### DIRECTIONS
In the records below, the line with "of one local" opens the range and the line with "else NativeBoundary." closes it; print that range exactly and nothing else.

### PROVIDED RECORDS
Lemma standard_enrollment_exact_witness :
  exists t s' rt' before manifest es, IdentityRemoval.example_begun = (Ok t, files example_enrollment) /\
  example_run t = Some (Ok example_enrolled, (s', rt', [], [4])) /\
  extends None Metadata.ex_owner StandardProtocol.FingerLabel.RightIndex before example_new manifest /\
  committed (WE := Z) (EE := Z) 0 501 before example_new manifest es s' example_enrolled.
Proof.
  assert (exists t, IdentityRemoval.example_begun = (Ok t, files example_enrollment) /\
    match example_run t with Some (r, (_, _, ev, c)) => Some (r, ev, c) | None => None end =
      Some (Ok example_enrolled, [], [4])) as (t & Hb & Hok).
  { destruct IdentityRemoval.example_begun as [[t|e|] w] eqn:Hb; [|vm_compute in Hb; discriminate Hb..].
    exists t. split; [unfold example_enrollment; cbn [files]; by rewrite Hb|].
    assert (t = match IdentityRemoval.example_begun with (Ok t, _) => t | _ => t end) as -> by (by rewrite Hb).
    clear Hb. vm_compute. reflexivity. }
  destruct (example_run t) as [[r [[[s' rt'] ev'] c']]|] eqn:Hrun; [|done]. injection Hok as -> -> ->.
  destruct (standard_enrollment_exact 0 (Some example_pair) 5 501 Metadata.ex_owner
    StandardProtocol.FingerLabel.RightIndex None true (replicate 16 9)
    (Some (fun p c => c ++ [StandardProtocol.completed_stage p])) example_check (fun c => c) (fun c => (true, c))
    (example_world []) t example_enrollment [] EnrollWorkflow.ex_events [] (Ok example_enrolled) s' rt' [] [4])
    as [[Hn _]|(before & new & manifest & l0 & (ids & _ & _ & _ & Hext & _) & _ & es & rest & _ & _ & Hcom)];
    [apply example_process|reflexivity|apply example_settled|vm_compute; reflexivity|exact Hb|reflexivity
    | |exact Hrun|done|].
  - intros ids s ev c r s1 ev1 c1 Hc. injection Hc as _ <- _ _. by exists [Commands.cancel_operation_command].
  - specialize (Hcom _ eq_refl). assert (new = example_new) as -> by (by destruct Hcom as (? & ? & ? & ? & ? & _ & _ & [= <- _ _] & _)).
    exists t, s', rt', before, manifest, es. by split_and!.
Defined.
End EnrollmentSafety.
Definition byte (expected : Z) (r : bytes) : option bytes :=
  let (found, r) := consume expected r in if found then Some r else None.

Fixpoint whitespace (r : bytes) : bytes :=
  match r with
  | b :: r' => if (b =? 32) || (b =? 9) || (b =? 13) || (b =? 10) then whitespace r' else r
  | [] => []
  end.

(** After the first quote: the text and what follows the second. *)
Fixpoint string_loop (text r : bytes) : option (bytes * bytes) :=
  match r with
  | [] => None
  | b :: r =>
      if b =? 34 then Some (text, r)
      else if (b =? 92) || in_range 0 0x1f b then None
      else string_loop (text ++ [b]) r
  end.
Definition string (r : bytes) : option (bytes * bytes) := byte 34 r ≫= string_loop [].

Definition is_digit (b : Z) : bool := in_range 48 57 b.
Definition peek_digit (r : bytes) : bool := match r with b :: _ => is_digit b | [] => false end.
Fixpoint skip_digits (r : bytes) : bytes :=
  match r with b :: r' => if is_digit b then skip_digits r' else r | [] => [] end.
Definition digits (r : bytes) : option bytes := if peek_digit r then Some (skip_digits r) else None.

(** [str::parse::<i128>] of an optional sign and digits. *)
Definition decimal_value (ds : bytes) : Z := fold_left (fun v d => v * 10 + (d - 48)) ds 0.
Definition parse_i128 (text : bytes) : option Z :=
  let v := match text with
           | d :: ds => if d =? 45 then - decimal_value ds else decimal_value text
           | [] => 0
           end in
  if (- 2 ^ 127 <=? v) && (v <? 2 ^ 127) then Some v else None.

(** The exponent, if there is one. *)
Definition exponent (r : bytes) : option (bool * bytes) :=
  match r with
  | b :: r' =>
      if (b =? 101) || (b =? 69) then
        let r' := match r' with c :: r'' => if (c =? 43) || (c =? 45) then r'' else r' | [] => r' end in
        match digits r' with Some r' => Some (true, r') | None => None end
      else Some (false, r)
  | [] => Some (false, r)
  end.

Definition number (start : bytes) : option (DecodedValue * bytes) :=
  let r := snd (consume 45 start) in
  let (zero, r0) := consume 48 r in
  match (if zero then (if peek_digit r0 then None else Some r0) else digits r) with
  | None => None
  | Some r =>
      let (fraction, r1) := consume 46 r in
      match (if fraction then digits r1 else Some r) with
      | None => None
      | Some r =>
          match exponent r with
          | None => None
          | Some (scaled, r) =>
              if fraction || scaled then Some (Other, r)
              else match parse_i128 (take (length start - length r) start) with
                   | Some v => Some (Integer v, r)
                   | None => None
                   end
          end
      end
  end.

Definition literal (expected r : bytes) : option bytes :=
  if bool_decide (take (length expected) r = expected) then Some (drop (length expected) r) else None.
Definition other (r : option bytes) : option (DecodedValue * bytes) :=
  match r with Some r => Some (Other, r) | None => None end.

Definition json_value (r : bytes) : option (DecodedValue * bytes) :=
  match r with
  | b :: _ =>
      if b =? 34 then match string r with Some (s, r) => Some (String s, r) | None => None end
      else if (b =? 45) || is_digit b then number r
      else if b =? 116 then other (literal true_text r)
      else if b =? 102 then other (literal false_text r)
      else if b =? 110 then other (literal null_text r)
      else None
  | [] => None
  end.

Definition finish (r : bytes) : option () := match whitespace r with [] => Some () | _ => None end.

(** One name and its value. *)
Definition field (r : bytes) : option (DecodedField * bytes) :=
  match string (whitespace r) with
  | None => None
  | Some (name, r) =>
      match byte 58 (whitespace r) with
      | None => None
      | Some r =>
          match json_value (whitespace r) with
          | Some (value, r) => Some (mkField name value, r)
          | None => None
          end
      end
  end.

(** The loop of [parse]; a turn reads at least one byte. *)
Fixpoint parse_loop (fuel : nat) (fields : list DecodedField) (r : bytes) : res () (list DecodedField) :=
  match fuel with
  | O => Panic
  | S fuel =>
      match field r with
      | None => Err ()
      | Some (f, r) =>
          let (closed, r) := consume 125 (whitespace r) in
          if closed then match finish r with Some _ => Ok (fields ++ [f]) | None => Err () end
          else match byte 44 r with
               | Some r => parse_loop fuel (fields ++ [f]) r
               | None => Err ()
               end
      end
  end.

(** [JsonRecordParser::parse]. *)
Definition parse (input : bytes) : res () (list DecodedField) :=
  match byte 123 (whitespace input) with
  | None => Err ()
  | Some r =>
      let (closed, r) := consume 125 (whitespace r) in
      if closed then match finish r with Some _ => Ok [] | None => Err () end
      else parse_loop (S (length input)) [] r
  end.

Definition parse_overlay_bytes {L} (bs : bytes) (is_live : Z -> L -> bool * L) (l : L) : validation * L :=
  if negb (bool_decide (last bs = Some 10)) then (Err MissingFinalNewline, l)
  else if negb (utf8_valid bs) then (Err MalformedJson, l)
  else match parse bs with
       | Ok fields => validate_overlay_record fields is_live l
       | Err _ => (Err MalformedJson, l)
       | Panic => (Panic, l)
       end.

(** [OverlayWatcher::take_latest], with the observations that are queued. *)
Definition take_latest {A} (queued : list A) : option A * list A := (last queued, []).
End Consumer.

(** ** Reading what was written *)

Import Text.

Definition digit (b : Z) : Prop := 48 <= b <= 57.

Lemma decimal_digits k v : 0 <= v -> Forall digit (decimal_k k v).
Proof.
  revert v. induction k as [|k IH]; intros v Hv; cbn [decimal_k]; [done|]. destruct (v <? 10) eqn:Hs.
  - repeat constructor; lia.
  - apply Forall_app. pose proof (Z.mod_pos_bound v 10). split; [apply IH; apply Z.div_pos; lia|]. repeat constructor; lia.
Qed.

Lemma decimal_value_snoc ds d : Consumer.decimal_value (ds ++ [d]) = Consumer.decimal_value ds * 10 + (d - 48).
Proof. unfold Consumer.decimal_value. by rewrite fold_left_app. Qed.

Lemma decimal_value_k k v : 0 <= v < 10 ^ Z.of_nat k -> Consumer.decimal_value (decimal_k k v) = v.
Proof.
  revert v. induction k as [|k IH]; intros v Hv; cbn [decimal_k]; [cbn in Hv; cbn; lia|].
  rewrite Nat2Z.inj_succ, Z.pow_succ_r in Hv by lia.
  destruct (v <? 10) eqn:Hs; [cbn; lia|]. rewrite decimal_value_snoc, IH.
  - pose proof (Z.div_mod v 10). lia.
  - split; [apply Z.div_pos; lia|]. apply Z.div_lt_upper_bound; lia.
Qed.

==

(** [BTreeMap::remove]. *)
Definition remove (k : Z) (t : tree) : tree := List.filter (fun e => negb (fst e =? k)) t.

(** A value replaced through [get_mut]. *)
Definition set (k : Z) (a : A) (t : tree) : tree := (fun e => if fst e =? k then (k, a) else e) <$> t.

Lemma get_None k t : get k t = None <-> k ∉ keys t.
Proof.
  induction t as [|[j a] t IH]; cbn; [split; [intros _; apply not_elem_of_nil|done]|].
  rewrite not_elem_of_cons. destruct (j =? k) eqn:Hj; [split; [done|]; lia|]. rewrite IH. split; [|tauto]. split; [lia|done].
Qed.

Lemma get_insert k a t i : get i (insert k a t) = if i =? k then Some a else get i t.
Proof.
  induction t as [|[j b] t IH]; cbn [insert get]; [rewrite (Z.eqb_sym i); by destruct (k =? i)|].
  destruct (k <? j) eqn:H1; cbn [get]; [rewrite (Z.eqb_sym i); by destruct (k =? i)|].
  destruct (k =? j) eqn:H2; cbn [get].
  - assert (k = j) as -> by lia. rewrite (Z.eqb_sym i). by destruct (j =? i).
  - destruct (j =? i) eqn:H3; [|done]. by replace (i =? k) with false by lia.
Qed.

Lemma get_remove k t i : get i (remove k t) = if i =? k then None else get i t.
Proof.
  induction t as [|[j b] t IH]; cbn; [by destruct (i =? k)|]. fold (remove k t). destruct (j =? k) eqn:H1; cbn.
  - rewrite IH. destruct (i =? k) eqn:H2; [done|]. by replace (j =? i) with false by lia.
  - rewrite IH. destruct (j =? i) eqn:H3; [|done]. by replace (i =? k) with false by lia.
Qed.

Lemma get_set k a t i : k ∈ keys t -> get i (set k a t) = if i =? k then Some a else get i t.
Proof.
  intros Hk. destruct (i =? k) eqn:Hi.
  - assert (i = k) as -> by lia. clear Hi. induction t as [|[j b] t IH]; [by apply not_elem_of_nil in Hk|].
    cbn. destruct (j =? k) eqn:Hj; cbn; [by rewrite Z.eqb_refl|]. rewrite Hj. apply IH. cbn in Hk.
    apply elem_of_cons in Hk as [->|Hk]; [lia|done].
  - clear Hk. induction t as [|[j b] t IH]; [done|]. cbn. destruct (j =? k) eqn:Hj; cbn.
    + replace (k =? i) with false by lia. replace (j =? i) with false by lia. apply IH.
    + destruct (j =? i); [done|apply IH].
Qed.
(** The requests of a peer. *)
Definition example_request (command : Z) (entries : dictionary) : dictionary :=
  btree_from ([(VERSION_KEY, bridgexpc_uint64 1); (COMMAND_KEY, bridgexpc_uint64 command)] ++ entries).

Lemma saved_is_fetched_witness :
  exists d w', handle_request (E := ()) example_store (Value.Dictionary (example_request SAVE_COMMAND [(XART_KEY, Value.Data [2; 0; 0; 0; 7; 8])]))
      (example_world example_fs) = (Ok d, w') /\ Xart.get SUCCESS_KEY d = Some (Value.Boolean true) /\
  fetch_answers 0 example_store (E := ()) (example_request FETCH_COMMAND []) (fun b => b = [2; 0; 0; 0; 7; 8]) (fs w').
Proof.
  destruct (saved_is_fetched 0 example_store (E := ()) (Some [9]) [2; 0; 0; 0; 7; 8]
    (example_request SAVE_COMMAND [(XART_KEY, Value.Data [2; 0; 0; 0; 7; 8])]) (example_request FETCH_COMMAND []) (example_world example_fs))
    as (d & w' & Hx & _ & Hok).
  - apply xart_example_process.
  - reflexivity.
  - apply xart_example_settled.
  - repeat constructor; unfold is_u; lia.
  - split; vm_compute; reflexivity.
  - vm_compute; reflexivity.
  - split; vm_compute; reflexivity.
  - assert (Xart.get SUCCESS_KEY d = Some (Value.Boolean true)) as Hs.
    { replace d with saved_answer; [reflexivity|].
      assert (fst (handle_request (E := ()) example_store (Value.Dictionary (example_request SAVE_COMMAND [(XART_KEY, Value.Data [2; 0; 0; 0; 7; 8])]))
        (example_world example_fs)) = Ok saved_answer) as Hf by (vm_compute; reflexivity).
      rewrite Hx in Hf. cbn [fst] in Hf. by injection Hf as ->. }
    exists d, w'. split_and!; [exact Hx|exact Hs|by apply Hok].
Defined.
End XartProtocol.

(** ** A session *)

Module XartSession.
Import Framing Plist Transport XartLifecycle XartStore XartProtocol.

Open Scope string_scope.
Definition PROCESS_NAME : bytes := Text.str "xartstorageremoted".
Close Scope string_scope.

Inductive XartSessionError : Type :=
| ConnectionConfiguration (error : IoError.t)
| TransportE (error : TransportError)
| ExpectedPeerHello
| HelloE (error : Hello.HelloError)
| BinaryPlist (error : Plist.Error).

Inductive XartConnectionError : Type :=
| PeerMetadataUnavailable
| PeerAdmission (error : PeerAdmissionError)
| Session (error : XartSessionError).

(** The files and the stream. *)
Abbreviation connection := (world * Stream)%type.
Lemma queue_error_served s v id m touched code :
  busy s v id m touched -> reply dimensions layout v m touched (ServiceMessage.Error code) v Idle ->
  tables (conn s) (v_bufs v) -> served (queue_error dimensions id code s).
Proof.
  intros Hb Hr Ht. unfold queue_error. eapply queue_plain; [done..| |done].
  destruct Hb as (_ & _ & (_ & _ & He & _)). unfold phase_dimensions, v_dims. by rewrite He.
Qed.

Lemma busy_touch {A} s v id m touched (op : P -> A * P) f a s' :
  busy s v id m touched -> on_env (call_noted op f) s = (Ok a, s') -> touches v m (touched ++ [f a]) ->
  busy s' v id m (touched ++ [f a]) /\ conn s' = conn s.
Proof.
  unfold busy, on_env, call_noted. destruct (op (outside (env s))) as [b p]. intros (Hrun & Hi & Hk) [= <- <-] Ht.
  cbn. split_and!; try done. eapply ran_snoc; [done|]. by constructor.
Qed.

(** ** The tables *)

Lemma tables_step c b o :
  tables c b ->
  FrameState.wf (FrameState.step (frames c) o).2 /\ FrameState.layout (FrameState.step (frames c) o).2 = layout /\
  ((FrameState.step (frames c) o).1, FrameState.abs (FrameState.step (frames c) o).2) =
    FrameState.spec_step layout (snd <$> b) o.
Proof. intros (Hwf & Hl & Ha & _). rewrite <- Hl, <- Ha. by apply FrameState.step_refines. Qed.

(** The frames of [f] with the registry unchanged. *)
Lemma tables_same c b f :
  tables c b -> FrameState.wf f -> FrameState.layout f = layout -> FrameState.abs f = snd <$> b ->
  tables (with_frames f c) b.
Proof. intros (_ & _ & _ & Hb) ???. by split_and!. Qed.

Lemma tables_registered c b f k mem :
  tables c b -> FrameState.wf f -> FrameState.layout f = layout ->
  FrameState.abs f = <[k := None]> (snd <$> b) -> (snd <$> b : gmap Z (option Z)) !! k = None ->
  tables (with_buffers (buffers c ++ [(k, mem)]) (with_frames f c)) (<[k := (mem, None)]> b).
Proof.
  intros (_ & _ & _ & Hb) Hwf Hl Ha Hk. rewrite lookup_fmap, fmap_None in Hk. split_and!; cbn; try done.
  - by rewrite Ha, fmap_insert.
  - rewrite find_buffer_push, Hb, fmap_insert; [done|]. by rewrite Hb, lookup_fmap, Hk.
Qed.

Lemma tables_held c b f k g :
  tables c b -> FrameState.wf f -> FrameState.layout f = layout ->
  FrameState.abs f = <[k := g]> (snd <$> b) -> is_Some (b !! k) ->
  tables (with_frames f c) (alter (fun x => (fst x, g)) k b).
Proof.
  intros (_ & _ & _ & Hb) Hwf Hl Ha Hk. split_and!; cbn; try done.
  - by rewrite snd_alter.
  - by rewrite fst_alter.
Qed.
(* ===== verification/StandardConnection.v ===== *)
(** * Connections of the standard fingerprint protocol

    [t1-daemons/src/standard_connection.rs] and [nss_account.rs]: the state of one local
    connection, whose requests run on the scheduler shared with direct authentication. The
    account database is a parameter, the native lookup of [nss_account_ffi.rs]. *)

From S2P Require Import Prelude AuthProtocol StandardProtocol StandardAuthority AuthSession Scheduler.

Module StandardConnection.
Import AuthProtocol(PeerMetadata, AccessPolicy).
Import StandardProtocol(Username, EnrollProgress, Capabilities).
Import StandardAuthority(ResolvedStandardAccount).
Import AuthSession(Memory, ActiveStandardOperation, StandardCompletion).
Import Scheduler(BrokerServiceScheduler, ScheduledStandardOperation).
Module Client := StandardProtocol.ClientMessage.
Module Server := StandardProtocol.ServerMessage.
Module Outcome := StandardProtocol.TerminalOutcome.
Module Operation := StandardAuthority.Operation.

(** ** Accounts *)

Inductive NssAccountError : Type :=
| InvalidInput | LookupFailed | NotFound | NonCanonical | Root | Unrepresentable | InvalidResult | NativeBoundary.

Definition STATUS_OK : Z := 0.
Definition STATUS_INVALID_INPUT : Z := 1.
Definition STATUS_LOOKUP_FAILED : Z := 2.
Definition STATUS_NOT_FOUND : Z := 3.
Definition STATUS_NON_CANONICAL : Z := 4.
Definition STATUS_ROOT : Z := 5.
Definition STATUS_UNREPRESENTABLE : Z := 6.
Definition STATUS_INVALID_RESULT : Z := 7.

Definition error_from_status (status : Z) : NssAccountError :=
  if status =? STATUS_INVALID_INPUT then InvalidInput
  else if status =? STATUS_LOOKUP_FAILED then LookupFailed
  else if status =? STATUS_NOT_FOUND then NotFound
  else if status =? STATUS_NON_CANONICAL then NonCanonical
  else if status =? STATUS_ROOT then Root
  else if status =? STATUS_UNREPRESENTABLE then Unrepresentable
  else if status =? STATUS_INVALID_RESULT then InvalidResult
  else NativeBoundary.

==

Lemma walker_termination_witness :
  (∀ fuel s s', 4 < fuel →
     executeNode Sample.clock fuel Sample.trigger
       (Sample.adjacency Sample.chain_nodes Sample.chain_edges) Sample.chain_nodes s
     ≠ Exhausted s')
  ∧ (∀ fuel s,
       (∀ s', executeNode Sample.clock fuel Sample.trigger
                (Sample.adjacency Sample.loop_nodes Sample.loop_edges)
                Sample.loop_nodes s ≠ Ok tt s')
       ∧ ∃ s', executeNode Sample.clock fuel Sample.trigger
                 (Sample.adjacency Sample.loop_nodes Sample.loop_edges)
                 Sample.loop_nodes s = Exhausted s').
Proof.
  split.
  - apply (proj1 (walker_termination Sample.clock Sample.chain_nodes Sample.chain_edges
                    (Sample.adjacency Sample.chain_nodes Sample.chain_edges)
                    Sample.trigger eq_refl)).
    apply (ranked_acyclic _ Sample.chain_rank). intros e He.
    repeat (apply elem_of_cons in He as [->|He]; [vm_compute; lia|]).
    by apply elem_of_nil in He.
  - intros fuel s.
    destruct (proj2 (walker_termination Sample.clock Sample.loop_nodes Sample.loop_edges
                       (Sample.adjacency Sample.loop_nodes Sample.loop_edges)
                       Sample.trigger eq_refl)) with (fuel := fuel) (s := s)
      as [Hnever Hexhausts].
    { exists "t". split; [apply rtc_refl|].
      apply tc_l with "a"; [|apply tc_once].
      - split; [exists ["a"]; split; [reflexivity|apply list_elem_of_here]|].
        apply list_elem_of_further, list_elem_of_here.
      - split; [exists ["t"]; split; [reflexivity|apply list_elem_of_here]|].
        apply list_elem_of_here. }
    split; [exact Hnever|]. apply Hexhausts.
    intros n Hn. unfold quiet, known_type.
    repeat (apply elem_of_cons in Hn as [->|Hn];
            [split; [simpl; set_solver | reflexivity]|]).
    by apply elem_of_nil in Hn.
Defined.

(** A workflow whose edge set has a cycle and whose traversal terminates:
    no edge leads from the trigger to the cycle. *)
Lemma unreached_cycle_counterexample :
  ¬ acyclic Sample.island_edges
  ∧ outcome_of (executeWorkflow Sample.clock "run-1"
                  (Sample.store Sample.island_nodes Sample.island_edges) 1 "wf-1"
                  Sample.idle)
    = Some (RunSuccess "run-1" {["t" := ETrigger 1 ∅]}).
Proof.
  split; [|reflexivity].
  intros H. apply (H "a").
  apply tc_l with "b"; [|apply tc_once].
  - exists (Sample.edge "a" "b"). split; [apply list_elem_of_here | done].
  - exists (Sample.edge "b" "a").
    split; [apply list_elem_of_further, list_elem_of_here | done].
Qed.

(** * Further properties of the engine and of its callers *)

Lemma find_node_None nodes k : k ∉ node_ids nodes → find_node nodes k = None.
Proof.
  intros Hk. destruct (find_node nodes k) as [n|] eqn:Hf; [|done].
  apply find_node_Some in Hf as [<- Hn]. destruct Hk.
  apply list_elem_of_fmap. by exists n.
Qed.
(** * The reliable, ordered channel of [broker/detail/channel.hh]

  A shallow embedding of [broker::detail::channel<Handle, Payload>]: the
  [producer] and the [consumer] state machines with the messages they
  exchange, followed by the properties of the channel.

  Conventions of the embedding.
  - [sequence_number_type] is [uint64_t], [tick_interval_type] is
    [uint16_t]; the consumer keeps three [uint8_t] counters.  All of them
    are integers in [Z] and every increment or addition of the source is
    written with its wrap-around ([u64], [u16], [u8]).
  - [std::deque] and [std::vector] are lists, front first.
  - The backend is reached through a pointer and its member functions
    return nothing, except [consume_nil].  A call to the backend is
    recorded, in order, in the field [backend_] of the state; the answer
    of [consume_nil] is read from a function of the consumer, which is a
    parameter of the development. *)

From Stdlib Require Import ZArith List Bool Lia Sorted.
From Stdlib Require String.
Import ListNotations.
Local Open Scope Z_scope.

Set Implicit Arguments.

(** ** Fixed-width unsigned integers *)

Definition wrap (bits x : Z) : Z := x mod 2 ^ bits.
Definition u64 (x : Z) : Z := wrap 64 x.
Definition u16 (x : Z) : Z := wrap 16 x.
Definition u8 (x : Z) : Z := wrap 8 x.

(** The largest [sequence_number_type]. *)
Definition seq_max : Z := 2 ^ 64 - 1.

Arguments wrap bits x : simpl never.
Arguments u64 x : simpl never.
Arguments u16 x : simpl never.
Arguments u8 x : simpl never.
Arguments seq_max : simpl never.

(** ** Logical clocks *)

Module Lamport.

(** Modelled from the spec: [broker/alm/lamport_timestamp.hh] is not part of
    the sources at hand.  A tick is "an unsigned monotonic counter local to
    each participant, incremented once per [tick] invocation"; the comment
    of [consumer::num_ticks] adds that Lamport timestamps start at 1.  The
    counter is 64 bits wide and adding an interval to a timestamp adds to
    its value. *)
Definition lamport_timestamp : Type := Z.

### TASK SOLUTION
    [t1-daemons/src/standard_connection.rs] and [nss_account.rs]: the state of one local
    connection, whose requests run on the scheduler shared with direct authentication. The
    account database is a parameter, the native lookup of [nss_account_ffi.rs]. *)

From S2P Require Import Prelude AuthProtocol StandardProtocol StandardAuthority AuthSession Scheduler.

Module StandardConnection.
Import AuthProtocol(PeerMetadata, AccessPolicy).
Import StandardProtocol(Username, EnrollProgress, Capabilities).
Import StandardAuthority(ResolvedStandardAccount).
Import AuthSession(Memory, ActiveStandardOperation, StandardCompletion).
Import Scheduler(BrokerServiceScheduler, ScheduledStandardOperation).
Module Client := StandardProtocol.ClientMessage.
Module Server := StandardProtocol.ServerMessage.
Module Outcome := StandardProtocol.TerminalOutcome.
Module Operation := StandardAuthority.Operation.

(** ** Accounts *)

Inductive NssAccountError : Type :=
| InvalidInput | LookupFailed | NotFound | NonCanonical | Root | Unrepresentable | InvalidResult | NativeBoundary.

Definition STATUS_OK : Z := 0.
Definition STATUS_INVALID_INPUT : Z := 1.
Definition STATUS_LOOKUP_FAILED : Z := 2.
Definition STATUS_NOT_FOUND : Z := 3.
Definition STATUS_NON_CANONICAL : Z := 4.
Definition STATUS_ROOT : Z := 5.
Definition STATUS_UNREPRESENTABLE : Z := 6.
Definition STATUS_INVALID_RESULT : Z := 7.

Definition error_from_status (status : Z) : NssAccountError :=
  if status =? STATUS_INVALID_INPUT then InvalidInput
  else if status =? STATUS_LOOKUP_FAILED then LookupFailed
  else if status =? STATUS_NOT_FOUND then NotFound
  else if status =? STATUS_NON_CANONICAL then NonCanonical
  else if status =? STATUS_ROOT then Root
  else if status =? STATUS_UNREPRESENTABLE then Unrepresentable
  else if status =? STATUS_INVALID_RESULT then InvalidResult
  else NativeBoundary.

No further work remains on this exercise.